Most parser combinator libraries give you lots of help with the easy stuff (e.g. parse a list of integers separate by commas), but not so much help with the hard stuff like generating good error messages or avoiding unbounded backtracking.
My impression is that he’s pretty controversial politically but that his contributions to linguistics/theory of grammars are generally seen as very impactful. And I imagine that in this case the reference is more related to the latter (?)

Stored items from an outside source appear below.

Lemma port_save_attempt e row c g st s :
  st.1 !! e.(pe_uuid) = Some row -> foldl assign row (port_assigns e) = mirror e (s !! e.(pe_uuid)) ->
  st.1 = s \/ st.1 = <[e.(pe_uuid) := mirror e (s !! e.(pe_uuid))]> s ->
  wp (faulty step) (save_port_interface e (view e.(pe_uuid) row c)) (fun r _ st' => port_attempted e s st'.1 r) g st.
Proof.
  intros Hrow Hm Hst r st' Hs. apply (faulty_save e.(pe_uuid) _ row) in Hs; [|done]. rewrite Hm in Hs.
  assert (<[e.(pe_uuid) := mirror e (s !! e.(pe_uuid))]> st.1 = <[e.(pe_uuid) := mirror e (s !! e.(pe_uuid))]> s) as Hput
    by (destruct Hst as [->|Heq]; [done|]; rewrite Heq; apply insert_insert_eq).
  destruct r as [e'|u].
  { apply wp_mret. split; [|done]. destruct Hs as [[_ Heq]|Heq]; rewrite Heq; [exact Hst|right; exact Hput]. }
  destruct Hs as [[[? [=]] _]|Heq]. rewrite Hput in Heq.
  assert (forall r : res Z, port_attempted e s st'.1 r) as Hdone by (intros r; split; [by right|done]).
  repeat (case_match; try (apply wp_mret; apply Hdone)).
  eapply wp_mono; [|apply port_cable_attempt]. intros r g' st2 Heq2. rewrite Heq2. apply Hdone.
Qed.
Lemma port_attempt data e g st :
  port_event data = inr e ->
  wp (faulty step) (handle_port_create_update data) (fun r _ st' => port_attempted e st.1 st'.1 r) g st.
Proof.
  intros He. set (s := st.1). assert (forall e' : exn, port_attempted e s s (inl e')) as Hraise by (intros; split; [by left|done]).
  assert (port_attempted e s s (inr 1%Z)) as Hone by (split; [by left|done]).
  unfold handle_port_create_update. wp_pure. rewrite He. wp_pure. wp_simp. wp_pure.
  set (attrs := IfAttrs _ _ _ _ _ _ _ _ _). unfold get_or_create.
  assert (new_row attrs = mirror e None) as Hnew by done.
  (** What follows once the interface, or the failure to get it, is known. *)
  assert (forall row c st', st'.1 !! e.(pe_uuid) = Some row -> (st'.1 = s \/ s !! e.(pe_uuid) = None /\ st'.1 = <[e.(pe_uuid) := mirror e None]> s) ->
    wp (faulty step) (i ← record_of "name" (FOne (view e.(pe_uuid) row c)); save_port_interface e i)
      (fun r _ st2 => port_attempted e s st2.1 r) g st') as Hsave.
  { intros row c st' Hrow Hst. wp_pure. cbn [record_of]. wp_pure.
    destruct Hst as [Heq|[Hn Heq]]; rewrite Heq in Hrow; (apply port_save_attempt; [by rewrite Heq| |]).
    - rewrite Hrow. by destruct row.
    - by left.
    - rewrite lookup_insert_eq in Hrow. injection Hrow as <-. by rewrite Hn.
    - right. by rewrite Hn. }
  wp_pure. apply wp_call. intros r st1 [Hs1 Hr]%faulty_get. fold s in Hs1, Hr.
  destruct Hr as [[e' ->]|[(row & c & Hrow & ->)|[Hn ->]]]; wp_simp.
  - rewrite Hs1. apply Hraise.
  - cbn [truthy truthy_found]. wp_pure. apply Hsave; [by rewrite Hs1|by left].
  - cbn [truthy truthy_found]. intros r st2 Hs2. apply (faulty_create attrs e.(pe_uuid)) in Hs2; [|done]. rewrite Hs1 in Hs2.
    assert (forall e', st2.1 = s \/ st2.1 = <[e.(pe_uuid) := mirror e None]> s ->
      wp (faulty step) (if exn_mentions "unique set" e' then intf ← call (IfGetById (pe_uuid e)); mret (if truthy intf then Some intf else None)
                        else mret None)
        (fun r g st3 => match r with
           | inl e0 => port_attempted e s st3.1 (inl e0)
           | inr intf => wp (faulty step) (match intf with None => mret 1%Z | Some intf => i ← record_of "name" intf; save_port_interface e i end)
               (fun r _ st4 => port_attempted e s st4.1 r) g st3
           end) g st2) as Hrace.
    { intros e' Hst. assert (forall r : res Z, r <> inr 0%Z -> port_attempted e s st2.1 r) as Hat
        by (intros ? ?; split; [rewrite Hn; exact Hst|done]).
      destruct (exn_mentions _ e'); [|wp_pure; wp_pure; by apply Hat].
      wp_pure. apply wp_call. intros r3 st3 [Hs3 Hr]%faulty_get.
      destruct Hr as [[e2 ->]|[(row & c & Hrow & ->)|[Hn3 ->]]]; wp_simp.
      - rewrite Hs3. by apply Hat.
      - wp_pure. cbn [truthy truthy_found]. apply Hsave; [by rewrite Hs3|]. rewrite Hs3. destruct Hst; auto.
      - wp_pure. cbn [truthy truthy_found]. wp_pure. rewrite Hs3. by apply Hat. }
    destruct Hs2 as [[Heq [e' ->]]|(_ & Heq & [[e' ->]| ->])].
    + apply Hrace. by left.
    + apply Hrace. right. by rewrite Heq, Hnew.
    + wp_pure. apply Hsave; [by rewrite Heq, lookup_insert_eq|]. right. by rewrite Heq, Hnew.
Qed.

Curious to find out more about critiques on his work though (in all spheres)
One reason is that his fame among culture warriors on youtube is related to his third act (or arguably fourth). His first act in Linguistics, back in the 1950s, is relevant to Computer Science (eg: "Chomsky Normal Form")
As the author of the library, I'd like to note that I consider some of Chomsky's views to be... questionable. The choice of name was largely down to his work in the world of linguistics and parser theory.
anarchy and libertarian socialism is particularly popular among the American left. Though I think OP is from UK. Either way as a individualist and capitalist, I rolled my eyes.
Even among the right, I think anarchism and libertarian socialism are viewed more sympathetically than authoritarian leftist tendencies. Much like how the left is less vitriolic (in principle, at least) towards capitalist libertarians than they are to fascists.
The title here on HN seems kinda misleading; this is a parser library (and describes itself as that in the readme and github description), which isn't the only thing needed for writing a language.
Yes, the library is only a parser, but the tutorial does cover using the parsed structure for interpretation as well. I think it's mostly a fair title but could probably use the word "tiny" in it (as in, "write your own tiny programming...").
Don't let that mislead you: This is much more than a simple parser library. It's really a big chunk of what a compiler does, as the title advertises. Yeah, you need to handle the actual runtime part, of course.
I'm looking at the API docs and just seeing parser combinators and parsing-related stuff, like reporting/handling/recovering from parse errors. That's very handy to have, certainly, but I feel like I'm missing something if there's supposed to be support for implementing type-checking, nontrivial semantics, optimization, codegen, etc.
... at tremendous cost to my sanity. I've later been told I may have inadvertently broken two of the seven seals.